■ **Task directions**: When the line containing "- exact (Hany" appears in the data below, begin copying there and stop only after the line containing "Proof. unfold schema_updated.".

**** Given entries

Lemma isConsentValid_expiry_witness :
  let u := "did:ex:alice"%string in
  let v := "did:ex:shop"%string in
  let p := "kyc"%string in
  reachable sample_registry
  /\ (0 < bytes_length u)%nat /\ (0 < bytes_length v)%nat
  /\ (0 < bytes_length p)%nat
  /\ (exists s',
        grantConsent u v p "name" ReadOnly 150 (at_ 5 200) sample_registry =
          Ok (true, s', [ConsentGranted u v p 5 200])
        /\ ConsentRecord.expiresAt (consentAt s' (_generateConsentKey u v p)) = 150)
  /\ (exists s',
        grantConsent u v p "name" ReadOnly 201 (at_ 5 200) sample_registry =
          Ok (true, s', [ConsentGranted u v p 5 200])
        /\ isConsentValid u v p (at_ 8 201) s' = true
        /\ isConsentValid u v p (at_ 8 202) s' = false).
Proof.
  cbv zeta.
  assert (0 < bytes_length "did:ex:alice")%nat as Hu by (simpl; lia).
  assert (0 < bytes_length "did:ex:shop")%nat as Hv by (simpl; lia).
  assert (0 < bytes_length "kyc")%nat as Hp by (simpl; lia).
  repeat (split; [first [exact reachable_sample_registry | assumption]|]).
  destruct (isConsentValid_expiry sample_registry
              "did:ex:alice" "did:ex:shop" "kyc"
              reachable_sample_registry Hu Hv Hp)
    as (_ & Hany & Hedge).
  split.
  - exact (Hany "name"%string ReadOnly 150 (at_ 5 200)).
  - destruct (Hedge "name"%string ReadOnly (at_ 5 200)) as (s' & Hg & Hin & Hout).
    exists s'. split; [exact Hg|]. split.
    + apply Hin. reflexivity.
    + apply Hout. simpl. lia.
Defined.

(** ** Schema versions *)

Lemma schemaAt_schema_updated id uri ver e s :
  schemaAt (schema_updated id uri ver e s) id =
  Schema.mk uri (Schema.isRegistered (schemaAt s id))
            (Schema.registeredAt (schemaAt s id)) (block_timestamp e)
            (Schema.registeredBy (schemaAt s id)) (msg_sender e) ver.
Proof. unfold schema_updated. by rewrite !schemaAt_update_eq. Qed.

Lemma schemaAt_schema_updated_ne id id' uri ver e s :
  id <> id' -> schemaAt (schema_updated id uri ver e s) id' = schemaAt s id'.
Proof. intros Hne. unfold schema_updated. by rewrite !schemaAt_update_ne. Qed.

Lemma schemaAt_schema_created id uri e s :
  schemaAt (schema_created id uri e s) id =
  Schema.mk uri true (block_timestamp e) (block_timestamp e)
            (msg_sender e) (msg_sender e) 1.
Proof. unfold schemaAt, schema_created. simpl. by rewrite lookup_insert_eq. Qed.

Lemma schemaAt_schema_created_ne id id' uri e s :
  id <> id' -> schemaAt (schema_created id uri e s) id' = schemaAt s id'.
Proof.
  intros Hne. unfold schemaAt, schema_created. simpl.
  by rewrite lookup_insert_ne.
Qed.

********

■ **Task output**:
  - exact (Hany "name"%string ReadOnly 150 (at_ 5 200)).
  - destruct (Hedge "name"%string ReadOnly (at_ 5 200)) as (s' & Hg & Hin & Hout).
    exists s'. split; [exact Hg|]. split.
    + apply Hin. reflexivity.
    + apply Hout. simpl. lia.
Defined.

(** ** Schema versions *)

Lemma schemaAt_schema_updated id uri ver e s :
  schemaAt (schema_updated id uri ver e s) id =
  Schema.mk uri (Schema.isRegistered (schemaAt s id))
            (Schema.registeredAt (schemaAt s id)) (block_timestamp e)
            (Schema.registeredBy (schemaAt s id)) (msg_sender e) ver.
Proof. unfold schema_updated. by rewrite !schemaAt_update_eq. Qed.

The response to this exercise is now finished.